This month, inspired by “Urban Element II” (reviewed last week), we thought we’d focus on “elemental”
places. That is, restaurants with earthy, fiery and watery monikers. And how much more earthy can a place sound than Mudbugs
Cajun Café (20 W. Main St., Carmel. 843-8380)?
Mudbug is actually a Creole slang term for crawfish, and the crustacean is well represented in Mudbug’s thick Crawfish Casserole ($4.95, $8.95). We sampled it as part of a Pick 3 Combo (a hearty bargain at $8.95), combining the cheesy, baked rice-based casserole with Red Beans and Rice ($2.95, $5.95 as its own dish) and a Shrimp Po’boy ($7.95 for a full sandwich). The mini-buffet works beautifully with these Creole standards, particular the Red Beans and Rice, whose slow cooking blurred the lines between the two named ingredients and the smoked sausage. The dish could easily overstay its welcome in a larger portion.

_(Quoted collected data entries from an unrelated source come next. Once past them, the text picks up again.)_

Lemma audit_step_ok s s' : audit_ok s -> audit_step s s' -> audit_ok s'.
Proof.
  intros [Ho Hr Hb Hs Hf] Hst. destruct Hst as [id now e s|ok e ch s Hm Hc|ok s Hm|s Hm|e ch s Hm Hc|ok s Hm Hc].
  - unfold Log. cbv zeta. case_bool_decide as Hl; split; cbn; try done.
    + rewrite Ho. unfold flushed_entries. cbn. by rewrite <- !app_assoc.
    + rewrite length_app. cbn. lia.
  - assert (Ho' : q_accepted s = flushed_entries s ++ (q_buf s ++ [e]) ++ ch) by (by rewrite Ho, Hc, <- app_assoc).
    assert (Hr' : (length ch <= channel_size)%nat) by (rewrite Hc in Hr; cbn in Hr; lia).
    unfold on_entry. cbv zeta. cbn [buffered q_buf]. case_bool_decide as Hl.
    + destruct (flush_keeps ok (buffered e ch s)) as (E1 & E2 & E3 & E4 & E5 & E6). split.
      * by rewrite E1, E5.
      * by rewrite E2.
      * intros _. rewrite E3. cbn. unfold batch_size. lia.
      * done.
      * by apply E6.
    + split; cbn; try done; [intros _; lia|congruence].
  - destruct (flush_keeps ok s) as (E1 & E2 & E3 & E4 & E5 & E6). split.
    + by rewrite E1, E5.
    + by rewrite E2.
    + intros _. rewrite E3. cbn. unfold batch_size. lia.
    + done.
    + by apply E6.
  - by split.
  - split; cbn; try done; [|rewrite Hc in Hr; cbn in Hr; lia|congruence..].
    rewrite Ho, Hc. unfold flushed_entries. cbn. by rewrite <- !app_assoc.
  - destruct (flush_keeps ok s) as (E1 & E2 & E3 & E4 & E5 & E6). split; cbn; try done.
    + rewrite E5, Ho, <- E1. done.
    + by rewrite E2.
    + by apply E6.
Qed.

(** When the context ends, what waits is written. *)
Lemma audit_drains (ok : bool) s : audit_ok s -> q_mode s = Draining ->
  exists s', rtc audit_step s s' /\ q_mode s' = Stopped /\ q_accepted s' = q_accepted s /\
    flushed_entries s' = q_accepted s.
Proof.
  remember (q_ch s) as ch eqn:Ec. revert s Ec. induction ch as [|e ch IH]; intros s Ec Hok Hm.
  - exists (set_mode Stopped (flush ok s)). destruct (flush_keeps ok s) as (E1 & E2 & E3 & E4 & E5 & _).
    split_and!; [by apply rtc_once, audit_stop|done|done|].
    destruct Hok as [Ho _ _ _ _]. rewrite Ho, <- E1, E3, E2, <- Ec, !app_nil_r. done.
  - assert (Hst : audit_step s (buffered e ch s)) by (by apply audit_drain).
    destruct (IH (buffered e ch s)) as (s' & Hs & Hm' & Ha & Hf); [done|by eapply audit_step_ok|done|].
    exists s'. split_and!; [by eapply rtc_l|done..].
Qed.

(** What the goroutine found accepted while it ran is given to the database before it stops. *)
Lemma audit_step_mode s s' : audit_ok s -> audit_step s s' ->
  q_accepted s `prefix_of` q_accepted s' /\ flushed_entries s `prefix_of` flushed_entries s' /\
  (q_mode s = Stopped -> q_mode s' = Stopped) /\
  (q_mode s <> Stopped -> q_mode s' = Stopped -> flushed_entries s' = q_accepted s').
Proof.
  assert (Hflush : forall ok s, flushed_entries s `prefix_of` flushed_entries (flush ok s)).
  { intros ok x. unfold flush, flushed_entries. destruct (q_buf x); [done|]. cbn. rewrite fmap_app, concat_app. by eexists. }
  intros Hok Hst. pose proof (audit_step_ok _ _ Hok Hst) as [Ho _ _ Hs _].
  destruct Hst as [id now e s|ok e ch s Hm Hc|ok s Hm|s Hm|e ch s Hm Hc|ok s Hm Hc].
  - unfold Log. cbv zeta. case_bool_decide; cbn; (split_and!; [first [done|by eexists]|done|done|done]).
  - unfold on_entry. cbv zeta. cbn [buffered q_buf]. destruct (flush_keeps ok (buffered e ch s)) as (_ & _ & _ & E4 & E5 & _).
    case_bool_decide; (split_and!; [by rewrite ?E5|try apply (Hflush ok (buffered e ch s)); done|congruence|]).
    + rewrite E4. cbn. congruence.
    + cbn. congruence.
  - destruct (flush_keeps ok s) as (_ & _ & _ & E4 & E5 & _).
    split_and!; [by rewrite E5|apply Hflush|congruence|rewrite E4; congruence].
  - split_and!; [done|done|congruence|done].
  - split_and!; [done|done|congruence|cbn; congruence].
  - destruct (flush_keeps ok s) as (_ & E2 & E3 & _ & E5 & _). split_and!; [by cbn; rewrite E5|apply Hflush|done|].
    intros _ _. revert Ho. cbn. rewrite E2, Hc, E3, !app_nil_r. intros ->. done.
Qed.

Lemma audit_stops s s' : audit_ok s -> q_mode s <> Stopped -> rtc audit_step s s' -> q_mode s' = Stopped ->
  q_accepted s `prefix_of` flushed_entries s'.
Proof.
  intros Hok Hm Hr Hs. revert Hok Hm.
  enough (Hgen : audit_ok s -> (q_mode s <> Stopped -> q_accepted s `prefix_of` flushed_entries s') /\
    flushed_entries s `prefix_of` flushed_entries s') by (intros; by apply Hgen).
  induction Hr as [s|s s1 s' Hst Hr IH]; intros Hok; [done|].
  destruct (audit_step_mode _ _ Hok Hst) as (Ha & Hf & _ & Hstop). pose proof (audit_step_ok _ _ Hok Hst) as Hok1.
  destruct (IH Hs Hok1) as [IH1 IH2]. split; [|by etrans]. intros Hm.
  destruct (q_mode s1) eqn:E1; [| |].
  - etrans; [exact Ha|]. by apply IH1.
  - etrans; [exact Ha|]. by apply IH1.
  - etrans; [exact Ha|]. rewrite <- Hstop by done. exact IH2.
Qed.

(** C30. The queue of the log. However requests and the goroutine interleave and whichever
    writes fail: the entries that the channel took are, in the order in which they were logged,
    those of the batches given to the database, then those in the buffer, then those in the
    channel, so none is written twice, skipped or overtaken; the buffer stays below a hundred
    while the goroutine runs; no batch is empty. As long as the goroutine has not stopped it
    can, and however it comes to stop after the context ended, everything that the channel had
    taken before was given to the database, in order. *)
Theorem audit_queue s :
  rtc audit_step audit_start s ->
  q_accepted s = flushed_entries s ++ q_buf s ++ q_ch s /\
  (length (q_ch s) <= channel_size)%nat /\
  (q_mode s = Running -> (length (q_buf s) < batch_size)%nat) /\
  Forall (λ b, b.1 <> []) (q_flushed s) /\
  (q_mode s <> Stopped ->
     (exists s', rtc audit_step s s' /\ q_mode s' = Stopped) /\
     forall s', rtc audit_step s s' -> q_mode s' = Stopped -> q_accepted s `prefix_of` flushed_entries s').
Proof.
  intros Hr. assert (Hok : audit_ok s).
  { assert (H0 : audit_ok audit_start) by (split; cbn; try done; unfold channel_size, batch_size; lia).
    revert H0 Hr. generalize audit_start as s0. intros s0 H0 Hr. induction Hr as [|s0 s1 s Hst Hr IH]; [done|].
    apply IH. by eapply audit_step_ok. }
  pose proof Hok as [Ho Hroom Hb Hs Hf]. split_and!; try done. intros Hm. split; [|by intros; eapply audit_stops].
  destruct (q_mode s) eqn:E; [| |done].
  - assert (Hd : audit_step s (set_mode Draining s)) by (by apply audit_done).
    destruct (audit_drains true (set_mode Draining s)) as (s' & Hs' & Hm' & _); [by eapply audit_step_ok|done|].
    exists s'. split; [by eapply rtc_l|done].
  - destruct (audit_drains true s) as (s' & Hs' & Hm' & _); [done|done|]. by exists s'.
Qed.

Definition sample_entry (action : string) : AuditLog := {|
  au_ID := ""; au_CreatedAt := 0; au_UserID := "alice"; au_UserName := "Alice"; au_UserEmail := ""; au_UserIP := "";
  au_WorkspaceID := ""; au_Action := action; au_Resource := "policy"; au_ResourceID := ""; au_ResourceName := "";
  au_Scope := ""; au_Status := "success"; au_StatusCode := 200; au_Detail := "" |}.

Lemma audit_queue_witness :
  let s1 := Log "1" 5 (sample_entry "CREATE") audit_start in
  let s2 := Log "2" 6 (sample_entry "DELETE") s1 in
  let s3 := on_entry true (stamp "1" 5 (sample_entry "CREATE")) [stamp "2" 6 (sample_entry "DELETE")] s2 in
  let s4 := flush true s3 in
  rtc audit_step audit_start s4 /\ au_ID <$> flushed_entries s4 = ["1"] /\ au_ID <$> q_ch s4 = ["2"] /\
  forall s', rtc audit_step s4 s' -> q_mode s' = Stopped -> ["1"; "2"] `prefix_of` (au_ID <$> flushed_entries s').
Proof.
  cbv zeta. match goal with |- rtc _ _ ?s /\ _ => assert (Hr : rtc audit_step audit_start s) end.
  { eapply rtc_l; [apply audit_log|]. eapply rtc_l; [apply audit_log|].
    eapply rtc_l; [apply (audit_entry_case true); reflexivity|]. apply rtc_once, audit_tick. reflexivity. }
  split; [exact Hr|]. split; [vm_compute; reflexivity|]. split; [vm_compute; reflexivity|].
  intros s' Hs' Hm. destruct (audit_queue _ Hr) as (_ & _ & _ & _ & Hstop).
  destruct (Hstop (λ E, match E in _ = m return match m with Running => True | _ => False end with eq_refl => I end)) as [_ Hall].
  destruct (Hall s' Hs' Hm) as [rest E]. rewrite E. exists (au_ID <$> rest). rewrite fmap_app. reflexivity.
Defined.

For the uninitiated, a Po’boy is a sandwich barely contained by a French baguette, and the selection of the right bread
certainly makes a difference. This version featured battered and fried shrimp, lettuce, tomato and a remoulade sauce that
reminded us Cajun doesn’t automatically equal excess spice. The hearty two-hander (and fork for cleanup) comes with
a choice of hush puppies, potato salad, or so-thin-you-can-see-through-them homemade potato chips.
An order of Shrimp Etouffée ($4.95, $7.95) proved Yat’s isn’t the only place to find satisfying etouffée in these parts. At Mugbugs, it’s nearly thick enough that you could turn your bowl over without spilling any. Chicken Courtbouillon ($4.95, $6.95) was a new one for me—a spicy tomato-based stew with chunks of chicken. It was a bit on the spicy side for one of my companions, but a little plate switching solved that.
Our visit fell on all-you-can-eat Chicken & Sausage Gumbo day (usually $4.95, $6.95). One helping was plenty, not because of any lack of taste—there’s flavor to spare—but because we all have our limits. Mudbugs prides itself on its flour roux-base (rather than tomato-base) soups, giving them a ruddier, more authentic feel. For some, it might take some getting used to. For me, I just wish I had room for more.
Of course, Beignets ($4 for $3.95, 8 for $6.95) are an essential end point. The New Orleans equivalent of elephant ears is here denser, flatter and crispier than some, which could be a disappointment to those who like the puffier variety. Not me. I appreciated the crunch and offer a warning: If you are grabbing a work-day lunch, there’s a good chance you’ll wear the powdered sugar back to the office.•
Second in our month-long series of “elemental” restaurant reviews.